Autor: Antonio Magraner Rodrigo
Valencia 1975
ARV. Signatura 1607-2498
Capítulo II. Consecuencias económicas de la
expulsión.
Relatadas las incidencias a que dio lugar la
ejecución del bando de expulsión, es lógico condenemos, seguidamente, las
consecuencias dimanantes de tan trascendental medida. Pasemos por alto las que
se deducen desde el punto de vista político y religioso, con ser tan
importantísimas, si, como sabemos, con la expulsión desapareció un gravísimo
peligro para la seguridad de la patria, consolidándose la unidad nacional, y
afianzándose, por otra parte, la religión. No debemos olvidar, en efecto, que
la Reconquista, comenzada allá por Covadonga por don Pelayo y completada por
los Reyes Católicos con la toma de Granada, fue, esencialmente, una guerra de
religión, que vino a finalizar –consumándose, definitivamente, la unidad
religiosa- en 1609, con la expulsión de los moriscos. Y concretándonos al
presente, diremos que no fueron de menor importancia, bajo este otro aspecto, las consecuencias de la expulsión de los
moriscos españoles. Si beneficios para la patria reportó, en el orden
religioso, fue en cambio, muy funesta en el económico. No vamos a negarlo, sin
que por ello le atribuyamos mayor volumen del que en realidad tuvo. Volveremos,
luego, sobre esta materia.
La despoblación fue, en primer lugar, uno de los peores efectos del destierro, ya
que la merma de más de 500.000 hombres en una nación había de repercutir,
forzosa e inmediatamente con grandes pérdidas en la producción y riqueza públicas,
en la vida social y en la población general.
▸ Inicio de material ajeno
(* ===== verification/NfsFormat.v ===== *)
(** On-disk formats of NeuralFS: the superblock and its backup ([superblock.rs]),
    inode records ([inode.rs]), directory keys ([dir.rs]) and leaf values. *)

From S2P Require Import Prelude Checksum Flash NfsNode.
Import Crc32c Btree.

(** * Superblock *)

Module Super.

Definition SUPERBLOCK_MAGIC : bytes := as_bytes "NEURALFS".

Record Superblock := mkSb {
  magic : bytes; version : Z; total_blocks : Z; free_blocks : Z; allocated_inodes : Z; last_tx_id : Z;
  root_inode : Z; inode_tree_root : Z; free_extent_root : Z; checksum_tree_root : Z;
  journal_start : Z; journal_blocks : Z; uuid : Z * Z; label : list Z; next_cow_block : Z }.

#[global] Instance Superblock_eq_dec : EqDecision Superblock.
Proof. solve_decision. Defined.

Definition with_free_blocks (x : Z) (s : Superblock) : Superblock :=
  mkSb (magic s) (version s) (total_blocks s) x (allocated_inodes s) (last_tx_id s) (root_inode s) (inode_tree_root s)
    (free_extent_root s) (checksum_tree_root s) (journal_start s) (journal_blocks s) (uuid s) (label s) (next_cow_block s).
Definition with_allocated_inodes (x : Z) (s : Superblock) : Superblock :=
  mkSb (magic s) (version s) (total_blocks s) (free_blocks s) x (last_tx_id s) (root_inode s) (inode_tree_root s)
    (free_extent_root s) (checksum_tree_root s) (journal_start s) (journal_blocks s) (uuid s) (label s) (next_cow_block s).
Definition with_last_tx_id (x : Z) (s : Superblock) : Superblock :=
  mkSb (magic s) (version s) (total_blocks s) (free_blocks s) (allocated_inodes s) x (root_inode s) (inode_tree_root s)
    (free_extent_root s) (checksum_tree_root s) (journal_start s) (journal_blocks s) (uuid s) (label s) (next_cow_block s).
Definition with_inode_tree_root (x : Z) (s : Superblock) : Superblock :=
  mkSb (magic s) (version s) (total_blocks s) (free_blocks s) (allocated_inodes s) (last_tx_id s) (root_inode s) x
    (free_extent_root s) (checksum_tree_root s) (journal_start s) (journal_blocks s) (uuid s) (label s) (next_cow_block s).
Definition with_next_cow_block (x : Z) (s : Superblock) : Superblock :=
  mkSb (magic s) (version s) (total_blocks s) (free_blocks s) (allocated_inodes s) (last_tx_id s) (root_inode s) (inode_tree_root s)
    (free_extent_root s) (checksum_tree_root s) (journal_start s) (journal_blocks s) (uuid s) (label s) x.

(** Bytes 48 to 55 are unused. *)
Definition sb_fields (s : Superblock) : list (Z * bytes) :=
  [(0, SUPERBLOCK_MAGIC); (8, to_le_bytes 4 (version s)); (12, to_le_bytes 4 0);
   (16, to_le_bytes 8 (total_blocks s)); (24, to_le_bytes 8 (free_blocks s));
   (32, to_le_bytes 8 (allocated_inodes s)); (40, to_le_bytes 8 (last_tx_id s));
   (56, to_le_bytes 8 (root_inode s)); (64, to_le_bytes 8 (inode_tree_root s));
   (72, to_le_bytes 8 (free_extent_root s)); (80, to_le_bytes 8 (checksum_tree_root s));
   (88, to_le_bytes 8 (journal_start s)); (96, to_le_bytes 8 (journal_blocks s));
   (104, to_le_bytes 8 (uuid s).1); (112, to_le_bytes 8 (uuid s).2); (120, to_le_bytes 8 (next_cow_block s))].

Definition encode_block (s : Superblock) : bytes :=
  let block := put_fields (sb_fields s) (replicate 4096 Byte.x00) in
  splice 12 (to_le_bytes 4 (crc32c (slice 4 4092 block))) block.

(** [Superblock::read] on a block that passed the checks. *)
Definition decode_block (b : bytes) : Superblock :=
  let u64 o := from_le_bytes (slice o 8 b) in
  mkSb SUPERBLOCK_MAGIC (from_le_bytes (slice 8 4 b)) (u64 16) (u64 24) (u64 32) (u64 40) (u64 56) (u64 64) (u64 72)
    (u64 80) (u64 88) (u64 96) (u64 104, u64 112) [0; 0; 0; 0] (u64 120).

(** The checks of [read_block]: magic, then the CRC with its own field cleared. *)
Definition check_block (block : bytes) : option bytes :=
  if negb (bool_decide (slice 0 8 block = SUPERBLOCK_MAGIC)) then None else
  let stored_crc := from_le_bytes (slice 12 4 block) in
  let block' := splice 12 (to_le_bytes 4 0) block in
  if stored_crc =? crc32c (slice 4 4092 block') then Some block' else None.

Section Device.
Context {D : Type} `{BlockDevice D}.

Definition read_block (d : D) (start block_num : Z) : option bytes :=
  b ← read_sectors (lbas_checked start block_num) d; check_block b.

Definition read (d : D) (start : Z) : option Superblock :=
  b ← (match read_block d start 1 with Some b => Some b | None => read_block d start 2 end);
  Some (decode_block b).

(** [unwrap_or(u64::MAX)] makes an overflow, and the address [u64::MAX] itself, a failure. *)
Definition lbas_capped (start block : Z) : list (option Z) :=
  (λ l, lba ← l; if lba =? U64_MAX then None else Some lba) <$> lbas_checked start block.

Definition write_block (start block_num : Z) (data : bytes) (d : D) : bool * D :=
  write_sectors (lbas_capped start block_num) data d.

Definition write (start : Z) (s : Superblock) (d : D) : bool * D :=
  let block := encode_block s in
  match write_block start 1 block d with
  | (true, d') => write_block start 2 block d'
  | (false, d') => (false, d')
  end.
End Device.

End Super.

(** * Inodes *)

Module Inode.

Definition S_IFREG : Z := 0x8000.
Definition S_IFDIR : Z := 0x4000.

Record Inode := mkInode {
  mode : Z; owner : Z; size : Z; ctime : Z; mtime : Z; block_count : Z; link_count : Z; flags : Z }.

Definition new_file : Inode := mkInode (Z.lor S_IFREG 0x1A4) 0 0 0 0 0 1 0.
Definition new_dir : Inode := mkInode (Z.lor S_IFDIR 0x1ED) 0 0 0 0 0 2 0.

Definition to_bytes (i : Inode) : bytes :=
  let b := put_fields [(0, to_le_bytes 2 (mode i)); (2, to_le_bytes 2 (owner i)); (4, to_le_bytes 8 (size i));
    (12, to_le_bytes 8 (ctime i)); (20, to_le_bytes 8 (mtime i)); (28, to_le_bytes 8 (block_count i));
    (36, to_le_bytes 4 (link_count i)); (40, to_le_bytes 4 (flags i))] (replicate 128 Byte.x00) in
  splice 44 (to_le_bytes 4 (crc32c (slice 0 44 b))) b.

Definition from_bytes (b : bytes) : option Inode :=
  if zlen b <? 48 then None else
  if negb (from_le_bytes (slice 44 4 b) =? crc32c (slice 0 44 b)) then None else
  Some (mkInode (from_le_bytes (slice 0 2 b)) (from_le_bytes (slice 2 2 b)) (from_le_bytes (slice 4 8 b))
    (from_le_bytes (slice 12 8 b)) (from_le_bytes (slice 20 8 b)) (from_le_bytes (slice 28 8 b))
    (from_le_bytes (slice 36 4 b)) (from_le_bytes (slice 40 4 b))).

Definition is_dir (i : Inode) : bool := negb (Z.land (mode i) S_IFDIR =? 0).
Definition is_file (i : Inode) : bool := negb (Z.land (mode i) S_IFREG =? 0).

Definition make_key (inode_id : Z) : Key := mkKey inode_id TInode 0.

End Inode.

(** * Directory keys *)

Module Dir.

Definition PRIME1 : Z := 0x9E3779B185EBCA87.
Definition PRIME2 : Z := 0xC2B2AE3D27D4EB4F.
Definition PRIME3 : Z := 0x85EBCA6B.
Definition PRIME5 : Z := 0x165667B19E3779F9.

Definition rotate_left (n x : Z) : Z := Z.lor (Z.shiftl x n mod 2 ^ 64) (Z.shiftr x (64 - n)).

(** Eight bytes at a time, then the rest byte by byte. *)
Fixpoint hash_words (n : nat) (data : bytes) (h : Z) : Z :=
  match n with
  | O => h
  | S n' =>
      let v := from_le_bytes (take 8 data) in
      hash_words n' (drop 8 data) (u64_mul (rotate_left 31 (u64_add h (u64_mul v PRIME2))) PRIME1)
  end.

Definition hash_tail (data : bytes) (h : Z) : Z :=
  fold_left (λ h b, u64_mul (rotate_left 11 (u64_add h (u64_mul (byte.unsigned b) PRIME5))) PRIME1) data h.

Definition xxhash64 (data : bytes) : Z :=
  let words := (length data / 8)%nat in
  let h := hash_tail (drop (8 * words) data) (hash_words words data (u64_add PRIME5 (zlen data))) in
  let h := Z.lxor h (Z.shiftr h 33) in
  let h := u64_mul h PRIME2 in
  let h := Z.lxor h (Z.shiftr h 29) in
  let h := u64_mul h PRIME3 in
  Z.lxor h (Z.shiftr h 32).

Definition make_key (parent_inode : Z) (name : string) : Key :=
  mkKey parent_inode TDirEntry (xxhash64 (as_bytes name)).

End Dir.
El más perjudicado, con la expulsión, fue el real
patrimonio. Siguió la Inquisición de Valencia. Y, a continuación, los Barones y
Señores de vasallos moriscos, quienes no pudieron repoblar los lugares por
éstos abandonados, y vieronse obligados a aceptar la concordia de 1614, en que
se detallaban los perjuicios sufridos, como veremos.
Por lo que respecta a la inquisición valenciana, El
receptor don Sebastián de Mendoza confiesa que la precaria situación económica
que por aquellas fechas –1607- venía ya atravesando el Santo Oficio se veía
agravada por la determinación del rey Felipe III de expulsar a los moriscos de
este Reino de Valencia, con lo que perdería en cada año dos mil quinientas
libras que solían pagar las aljamas por la concordia para que no se les
confiscaran sus haciendas.
A estas pérdidas había que añadir las quinientas
libras anuales procedentes de las penas y penitencias que se imponían a los
nuevos cristianos.
Finalmente, otro capítulo importante que las mermas
que la inquisición preveía para sus esquilmadas arcas lo constituían las rentas
que venían recibiendo por los censos cargados sobre las diferentes villas
habitadas por moriscos evaluadas en setecientas cuatro libras, que se creían de
difícil cobranza, particularmente en los primeros años subsiguientes a la
expulsión, hasta que se reprodujera su repoblación.
Por todos ello y para poder afrontar el pago de
salarios del personal que estaba a su servicio y demás gastos ordinarios y extraordinarios,
se solicitaba la ayuda del Consejo General del Santo Oficio.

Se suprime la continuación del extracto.